Fearful investors again rushed into U.S. Treasury securities, driving the yield on the 10-year T-note to 3.57%, down from 3.68% on Monday and the lowest since mid-April.

‘The entire day was dominated by Lehman,’ said Tom Di Galoma, who trades Treasuries at brokerage Jefferies & Co. in New York.

Lehman’s stock ended down $6.36, or 45%, to $7.79 as investors fled. More than 370 million shares changed hands. Investors also hammered other financial issues, including Washington Mutual Inc., which dived 82 cents, or 20%, to $3.30, and American International Group, which slid $4.39, or 19%, to $18.37.

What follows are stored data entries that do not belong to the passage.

(* ===== verification/Iroh.v ===== *)
(** * transports/iroh.rs: gossip topics, peers and the connection gate

    The gossip engine, the QUIC endpoint and the key type are arguments: the
    operations take what [subscribe], [join_peers], [broadcast] and [bind]
    answer.  Every lock of the source protects one critical section, which is
    one step of the model.  A topic is shared by reference: the transport's
    map and the watch tasks point into one heap of topic states. *)

From S2P Require Import Prelude Bytes Crypto Kdf Net Guard Errors Dedup Config Health PeerCard Msgpack State.

Definition IROH_WATCH_BUFFER : nat := 64.
Definition SLOT_HEADER_LEN : nat := 8.
Definition MAX_PENDING_BROADCASTS : nat := 64.

(** ** The iroh library *)

(** Endpoint ids are public keys: not every 32-byte string is one. *)
Class IrohLib := {
  EndpointId : Type;
  EndpointId_eq_dec :: EqDecision EndpointId;
  EndpointId_countable :: Countable EndpointId;
  EndpointId_from_bytes : bytes → option EndpointId;
  EndpointId_as_bytes : EndpointId → bytes;
  EndpointId_as_from : ∀ b e, EndpointId_from_bytes b = Some e → EndpointId_as_bytes e = b;
  EndpointId_from_as : ∀ e, EndpointId_from_bytes (EndpointId_as_bytes e) = Some e;
  (** [SecretKey::from_bytes(..).public()]. *)
  iroh_public : bytes → EndpointId
}.

(** ** Slot frames *)

Definition encode_slot_frame (version : N) (sealed : bytes) : bytes :=
  to_be_bytes SLOT_HEADER_LEN version ++ sealed.

Definition decode_slot_frame (frame : bytes) : option (N * bytes) :=
  if length frame <? SLOT_HEADER_LEN then None
  else Some (from_be_bytes (take SLOT_HEADER_LEN frame), drop SLOT_HEADER_LEN frame).

Section Iroh.
Context `{PR : Primitives} `{UL : UrlLib} `{IL : IrohLib}.

Inductive IrohInitError : Type :=
| IrohInitError_State (e : StateError)
| IrohInitError_Transport (e : TransportError).

Definition topic_id (id : bytes) : result bytes TransportError :=
  ok_or (array_from_slice 32 id) (TransportError_Network (lit "iroh topic id must be 32 bytes")).

Definition endpoint_id_from_bytes (id : bytes) : result EndpointId TransportError :=
  ok_or (EndpointId_from_bytes id) (TransportError_Network (lit "invalid iroh endpoint id")).

(** The addresses of the library's [EndpointAddr], as it is given them. *)
Inductive TransportAddr : Type :=
| TransportAddr_Relay (u : Url)
| TransportAddr_Ip (a : SocketAddr).

Record EndpointAddr : Type := MkEndpointAddr { ea_id : EndpointId; ea_addrs : list TransportAddr }.

Definition endpoint_addr (peer : IrohEndpointAddr) : result EndpointAddr TransportError :=
  let! id := endpoint_id_from_bytes (endpoint_id peer) in
  Ok (MkEndpointAddr id (map TransportAddr_Relay (relay_urls peer) ++ map TransportAddr_Ip (direct_addrs peer))).

Definition endpoint_addr_to_config (a : EndpointAddr) : IrohEndpointAddr :=
  MkIrohEndpointAddr (EndpointId_as_bytes (ea_id a))
    (filter_map (λ t, match t with TransportAddr_Relay u => Some u | _ => None end) (ea_addrs a))
    (filter_map (λ t, match t with TransportAddr_Ip s => Some s | _ => None end) (ea_addrs a)).

(** ** Neighbours of a topic *)

Record NeighborState : Type := MkNeighborState {
  neighbors : gset EndpointId;
  pending_broadcasts : list bytes
}.

Definition NeighborState_new (ns : gset EndpointId) : NeighborState := MkNeighborState ns [].

(** The messages to broadcast now. *)
Definition mark_up (peer : EndpointId) (s : NeighborState) : list bytes * NeighborState :=
  let was_empty := bool_decide (neighbors s = ∅) in
  let ns := {[peer]} ∪ neighbors s in
  if was_empty then (pending_broadcasts s, MkNeighborState ns [])
  else ([], MkNeighborState ns (pending_broadcasts s)).

Definition mark_down (peer : EndpointId) (s : NeighborState) : NeighborState :=
  MkNeighborState (neighbors s ∖ {[peer]}) (pending_broadcasts s).

Definition queue_or_send (message : bytes) (s : NeighborState)
    : result (option bytes) TransportError * NeighborState :=
  if negb (bool_decide (neighbors s = ∅)) then (Ok (Some message), s)
  else if MAX_PENDING_BROADCASTS <=? length (pending_broadcasts s)
  then (Err (TransportError_Network (lit "iroh pending broadcast queue is full")), s)
  else (Ok None, MkNeighborState (neighbors s) (pending_broadcasts s ++ [message])).

(** ** Topics *)

(** [ts_updates] is every value ever sent on the broadcast channel; a
    receiver is a position in it. *)
Record TopicState : Type := MkTopicState {
  ts_mailbox : list bytes;
  ts_slot : option (N * bytes);
  ts_updates : list (N * bytes);
  ts_neighbors : NeighborState
}.

Definition TopicState_new (initial_neighbors : gset EndpointId) : TopicState :=
  MkTopicState [] None [] (NeighborState_new initial_neighbors).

Lehman’s shares plunged early in the session on reports that the government-owned Korea Development Bank had decided against buying a stake in the firm, which needs a capital infusion to bolster its balance sheet. The stock fell further on rumors that other major banks and brokerages had stopped trading with Lehman -- the same rumors that preceded Bear Stearns Cos.’ demise in March.

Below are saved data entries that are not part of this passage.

(* ===== verification/Runtime.v ===== *)
(** * runtime.rs: timers, and the receive of an iroh topic in time

    [sleep] and [timeout_at] of both targets.  The timer is the operating
    system's: it fires [late] after the instant asked for, and a future is the
    instant at which it is ready.  The receive of an iroh topic waits with
    [timeout_at]; here it runs against a timeline of notifications. *)

From S2P Require Import Prelude Bytes Crypto Net Errors Config State Iroh.

(** ** Timers *)

Definition NANOS_PER_MILLI : N := 1000000.

(** The milliseconds the browser's timer is given: [u32::try_from(as_millis)],
    or the largest value. *)
Definition sleep_millis (duration : N) : N :=
  let ms := (duration / NANOS_PER_MILLI)%N in
  if (ms <=? u32_max)%N then ms else u32_max.

Inductive target : Type := Native | Wasm.

(** How long [sleep] asks to wait. *)
Definition sleep (tg : target) (duration : N) : N :=
  match tg with
  | Native => duration
  | Wasm => (sleep_millis duration * NANOS_PER_MILLI)%N
  end.

Inductive Elapsed : Type := MkElapsed.

Definition Elapsed_display (_ : Elapsed) : bytes := lit "operation timed out".

(** [timeout_at] at the instant [now]: the outcome and when it is there.
    [ready] is when the future completes, if it does.  Both targets poll the
    future before the timer. *)
Definition timeout_at (tg : target) (late now deadline : N) (ready : option N) : result unit Elapsed * N :=
  let remaining := if (deadline <? now)%N then 0%N else (deadline - now)%N in
  let fires := (now + match tg with Native => remaining | Wasm => sleep Wasm remaining end + late)%N in
  match ready with
  | Some r => if (r <=? fires)%N then (Ok tt, N.max now r) else (Err MkElapsed, fires)
  | None => (Err MkElapsed, fires)
  end.

(** ** Receiving from a topic *)

Section Recv.
Context `{IL : IrohLib}.

(** The notifications of the topic, in time, with the frames the mailbox holds
    when this receiver runs after it: none when another receiver was faster. *)
Definition timeline : Type := list (N * list bytes).

Definition hold (frames : list bytes) (t : TopicState) : TopicState :=
  MkTopicState (ts_mailbox t ++ frames) (ts_slot t) (ts_updates t) (ts_neighbors t).

(** [recv_mailbox] with its deadline; the last component is when it returns. *)
Fixpoint recv_timed (tg : target) (late deadline : N) (wait_is_zero : bool) (now : N) (tl : timeline) (t : TopicState)
    : result (option bytes) TransportError * TopicState * N :=
  match ts_mailbox t with
  | sealed :: rest => (Ok (Some sealed), MkTopicState rest (ts_slot t) (ts_updates t) (ts_neighbors t), now)
  | [] =>
      if wait_is_zero then (Ok None, t, now)
      else
        match tl with
        | [] => (Ok None, t, (timeout_at tg late now deadline None).2)
        | (at_, frames) :: tl =>
            match timeout_at tg late now deadline (Some at_) with
            | (Ok _, now) => recv_timed tg late deadline wait_is_zero now tl (hold frames t)
            | (_, now) => (Ok None, t, now)
            end
        end
  end.

(** [iroh]'s [recv]: the deadline is taken at the start. *)
Definition recv_mailbox_within (tg : target) (late start wait : N) (tl : timeline) (t : TopicState)
    : result (option bytes) TransportError * TopicState * N :=
  recv_timed tg late (start + wait) (wait =? 0)%N start tl t.
End Recv.

(** ** Lemmas *)

(** A future that is ready wins, also against a deadline that has passed. *)
Lemma timeout_at_ready tg late now deadline r : (r ≤ now)%N → timeout_at tg late now deadline (Some r) = (Ok tt, now).
Proof.
  intros H. unfold timeout_at. rewrite (proj2 (N.leb_le _ _)) by lia. by rewrite N.max_l.
Qed.

Lemma timeout_at_in_time late now deadline r :
  (r ≤ deadline)%N → timeout_at Native late now deadline (Some r) = (Ok tt, N.max now r).
Proof.
  intros H. unfold timeout_at. destruct (N.ltb_spec deadline now); rewrite (proj2 (N.leb_le _ _)) by lia; done.
Qed.

(** Without a future the deadline is waited for; the browser's timer counts
    whole milliseconds and may stop up to one early. *)
Lemma timeout_at_waits tg late now deadline :
  (deadline ≤ now + u32_max * NANOS_PER_MILLI)%N →
  (deadline < (timeout_at tg late now deadline None).2 + NANOS_PER_MILLI)%N
  ∧ (tg = Native → deadline ≤ (timeout_at tg late now deadline None).2)%N.
Proof.
  intros H. unfold timeout_at. cbn [snd]. destruct (N.ltb_spec deadline now) as [Hl|Hl], tg.
  - split; [unfold NANOS_PER_MILLI |]; lia.
  - split; [| done]. unfold NANOS_PER_MILLI. lia.
  - split; [unfold NANOS_PER_MILLI |]; lia.
  - split; [| done]. unfold sleep, sleep_millis.
    pose proof (N.div_mod (deadline - now) NANOS_PER_MILLI ltac:(done)) as Hd.
    pose proof (N.mod_lt (deadline - now) NANOS_PER_MILLI ltac:(done)) as Hm.
    rewrite (proj2 (N.leb_le _ _)); [unfold NANOS_PER_MILLI in *; lia |].
    apply N.Div0.div_le_upper_bound. unfold NANOS_PER_MILLI in *. lia.
Qed.

Section RecvLemmas.
Context `{IL : IrohLib}.

(** The wake-ups of a timeline, for the untimed model of Iroh. *)
Fixpoint wakes (tg : target) (late deadline now : N) (tl : timeline) (n : nat) : option (TopicState → TopicState) :=
  match tl with
  | [] => None
  | (at_, frames) :: tl =>
      match timeout_at tg late now deadline (Some at_), n with
      | (Ok _, _), O => Some (hold frames)
      | (Ok _, now), S n => wakes tg late deadline now tl n
      | _, _ => None
      end
  end.

Lemma recv_mailbox_shift fuel n zero (wake : nat → option (TopicState → TopicState)) t :
  recv_mailbox fuel (S n) zero wake t = recv_mailbox fuel n zero (λ k, wake (S k)) t.
Proof.
  revert n t. induction fuel as [|fuel IH]; intros n t; cbn [recv_mailbox]; [done |].
  destruct (ts_mailbox t); [| done]. destruct zero; [done |]. destruct (wake (S n)); [apply IH | done].
Qed.

(** The timed receive is the untimed one with the wake-ups of the timeline; as
    many rounds as there are notifications are enough. *)
Lemma recv_timed_untimed tg late deadline zero now tl t :
  let '(r, t', _) := recv_timed tg late deadline zero now tl t in
  recv_mailbox (length tl) 0 zero (wakes tg late deadline now tl) t = (Some r, t').
Proof.
  revert now t. induction tl as [|[at_ frames] tl IH]; intros now t; cbn [recv_timed recv_mailbox length].
  - destruct (ts_mailbox t); [by destruct zero | done].
  - destruct (ts_mailbox t); [| done]. destruct zero; [done |]. cbn [wakes].
    destruct (timeout_at tg late now deadline (Some at_)) as [[[]|?|] now'] eqn:E; [| done ..].
    specialize (IH now' (hold frames t)). destruct (recv_timed _ _ _ _ _ _ _) as [[r t'] ?].
    rewrite recv_mailbox_shift. etransitivity; [| exact IH]. done.
Qed.

Lemma recv_timed_skips late deadline now tl pre t :
  ts_mailbox t = [] → Forall (λ x, x.2 = [] ∧ (x.1 ≤ deadline)%N) pre →
  recv_timed Native late deadline false now (pre ++ tl) t
  = recv_timed Native late deadline false (foldl N.max now pre.*1) tl t.
Proof.
  intros Ht H. revert now. induction H as [|[at_ frames] pre [Hf Hat] _ IH]; intros now; [done |]. cbn in Hf, Hat. subst frames.
  cbn [app recv_timed]. rewrite Ht, timeout_at_in_time by done. cbn [fmap list_fmap foldl].
  replace (hold [] t) with t by (destruct t; unfold hold; cbn in *; by rewrite app_nil_r). apply IH.
Qed.

Lemma foldl_max_sorted now l x : StronglySorted N.le (now :: l ++ [x]) → (foldl N.max now l ≤ x)%N.
Proof.
  revert now. induction l as [|y l IH]; intros now H; cbn [foldl app] in *.
  - inversion_clear H as [|? ? _ Hf]. by inversion_clear Hf.
  - inversion_clear H as [|? ? Hs Hf]. inversion_clear Hf. rewrite N.max_r by done. by apply IH.
Qed.

(** Without frames the receive gives up, and not before its deadline. *)
Lemma recv_timed_none late deadline now tl t :
  ts_mailbox t = [] → Forall (λ x, x.2 = []) tl →
  ∃ tm, recv_timed Native late deadline false now tl t = (Ok None, t, tm) ∧ (deadline ≤ tm)%N.
Proof.
  intros Ht H. revert now. induction H as [|[at_ frames] tl Hf _ IH]; intros now; cbn [recv_timed]; rewrite Ht.
  - eexists. split; [done |]. unfold timeout_at. cbn [snd]. destruct (N.ltb_spec deadline now); lia.
  - cbn in Hf. subst frames. unfold timeout_at at 1. destruct (N.leb_spec at_ (now + (if (deadline <? now)%N then 0%N else (deadline - now)%N) + late)%N).
    + replace (hold [] t) with t by (destruct t; unfold hold; cbn in *; by rewrite app_nil_r). apply IH.
    + eexists. split; [done |]. destruct (N.ltb_spec deadline now); lia.
Qed.

(** A receive with a wait returns the first frame that is there for it by the
    deadline, at the instant of its notification, and leaves the others; it
    gives up only when there is none, not before the deadline, and leaves
    the topic as it was. *)
Lemma iroh_recv_timely (late start wait : N) (tl pre post : timeline) (at_ : N) (frame : bytes) (frames : list bytes)
    (t : TopicState) :
  (0 < wait)%N → ts_mailbox t = [] →
  (tl = pre ++ (at_, frame :: frames) :: post → Forall (λ x, x.2 = []) pre →
     StronglySorted N.le (start :: pre.*1 ++ [at_]) → (at_ ≤ start + wait)%N →
     recv_mailbox_within Native late start wait tl t = (Ok (Some frame), hold frames t, at_))
  ∧ (Forall (λ x, x.2 = []) tl →
     ∃ tm, recv_mailbox_within Native late start wait tl t = (Ok None, t, tm) ∧ (start + wait ≤ tm)%N).
Proof.
  intros Hw Ht. unfold recv_mailbox_within. rewrite (proj2 (N.eqb_neq _ _)) by lia. split; [| by apply recv_timed_none].
  intros -> Hpre Hs Hat. rewrite recv_timed_skips; [| done |].
  - cbn [recv_timed]. rewrite Ht, timeout_at_in_time by done. apply foldl_max_sorted in Hs.
    unfold hold. cbn [ts_mailbox]. rewrite Ht. cbn [app].
    destruct post as [|[b l] post]; cbn [recv_timed ts_mailbox]; by rewrite N.max_r.
  - clear - Hpre Hs Hat. rewrite Forall_forall in *. intros x Hx. split; [by apply Hpre |].
    enough (x.1 ≤ at_)%N by lia. inversion_clear Hs as [|? ? Hs' _]. revert Hs'. revert Hx. clear.
    induction pre as [|y pre IH]; [by intros ?%elem_of_nil |]. cbn [fmap list_fmap app]. intros [->|Hx]%elem_of_cons Hs;
      inversion_clear Hs as [|? ? Hs' Hf].
    + rewrite Forall_app in Hf. destruct Hf as [_ Hf]. by inversion_clear Hf.
    + by apply IH.
Qed.
End RecvLemmas.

But Citigroup, Goldman Sachs Group, Merrill Lynch & Co. and Morgan Stanley all said they still were doing business with Lehman. And analysts noted that all major brokerages, including Lehman, have an option that wasn’t available to Bear Stearns: They now can borrow directly from the Federal Reserve.

Late in the day, Lehman said it would announce its fiscal third-quarter earnings on Wednesday, a week in advance -- apparently in an attempt to calm investors.

The market’s lack of faith in Lehman is a harsh reminder that the housing-centered credit crisis is far from solved. The brokerage’s woes stem in large part from losses it has racked up on mortgage securities.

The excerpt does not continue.